天宮からそう言われ、それは…となる。良いようにされるのは、あまり良い気がしない。



「…はぁ」


一つ息をつき、足を向ける。




「で!…って烏間壁になんなよー!」

「これ以上笑わせてやるな。辛そうだ」


間に入り、柴崎を自分の後ろにやる。すると彼は助かったと言わんばかりに烏間の後ろに隠れた。



「だってこんなに笑ってくれるとは露ほども思わなんだで」

「そんなのは俺もだ。側から見ていたがそう面白いものでもない」

「お前辛辣な!!もっとオブラートに包めよ!!」


丸裸な言葉に赤井はなんて奴だ!と地団駄を踏んだ。しかしそんな事は素知らぬ顔で烏間は後ろを向く。



「…そんなに面白かったのか?」

「っふふ…っ、うん…っ」


思い出し笑いというか、余韻というか…、そんなものがまだ残っているのか柴崎はまだ笑っている。くすくす…っ、と可笑しそうにするその姿を見て、仕方ないなと小さなため息と笑みが浮かんだ。

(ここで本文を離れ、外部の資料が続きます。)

(** The digits of an [int()] literal: decimal digits, with single
    underscores allowed between two digits.  [prev] says that the previous
    character was a digit. *)
Fixpoint int_digits (acc : Z) (prev : bool) (s : string) : option Z :=
  match s with
  | EmptyString => if prev then Some acc else None
  | String c s' =>
      if is_digit c then int_digits (10 * acc + digit_val c)%Z true s'
      else if (code c =? 95) && prev then int_digits acc false s'
      else None
  end.

(** [int(s)] in base 10: surrounding white space, an optional sign, digits.
    [None] stands for the [ValueError] it raises. *)
Definition int (s : string) : option Z :=
  match strip_by is_space s with
  | String "+" t => int_digits 0 false t
  | String "-" t => Z.opp <$> int_digits 0 false t
  | t => int_digits 0 false t
  end.

(** [str(n)] for an [int]: decimal, with a minus sign for negatives. *)
Definition str (n : Z) : string := NilZero.string_of_int (Z.to_int n).

End PyStr.

(** ** Exceptions and results *)

Inductive exn : Type :=
  | ValueError (msg : string)
  | InvalidLiteral (lit : string)     (* the ValueError of int(lit) *)
  | KeyError (key : string)
  | IndexError
  | RuntimeError (msg : string) (cause : exn).  (* raise RuntimeError(msg + str(e)) from e *)

Inductive result (A : Type) : Type :=
  | Ok (a : A)
  | Raise (e : exn).
Arguments Ok {A} a.
Arguments Raise {A} e.

Definition bind {A B} (m : result A) (k : A → result B) : result B :=
  match m with
  | Ok a => k a
  | Raise e => Raise e
  end.

Notation "'let!' x ':=' m 'in' k" := (bind m (λ x, k))
  (at level 10, x name, m at level 100, k at level 200).

(** A list comprehension [[f(x) for x in l]] whose body may raise: the
    elements are evaluated in order and the first exception leaves. *)
Fixpoint traverse {A B} (f : A → result B) (l : list A) : result (list B) :=
  match l with
  | [] => Ok []
  | x :: l' => let! y := f x in let! ys := traverse f l' in Ok (y :: ys)
  end.

Definition is_ok {A} (r : result A) : bool :=
  match r with Ok _ => true | Raise _ => false end.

「あまり笑い過ぎるとしんどいだろう。現に涙まで出てる」

「だって本当に似てたから…」

「ったく…。お前は浅い方なんだな」

「ふふ、みたいだね。初めて知ったよ」


浮かんだ涙を自分で拭おうとする前に烏間がそっと拭う。それをされながら自身が笑いのツボが浅かったことを知り、今度は穏やかな笑みを浮かべた。






「…あそこは年々夫婦感が増すな」

「いやぁ、出来た妻に出来た夫ってか?羨ましいねぇ」

「天宮、お前マジで柴崎が女ならな、とかまだ思ってんだろ」

「あれ見て思わねぇ奴いんのかよ」

「「「「…まぁ…」」」」


あんま居ないかもな…、と謎な心の一致がそこに生まれた。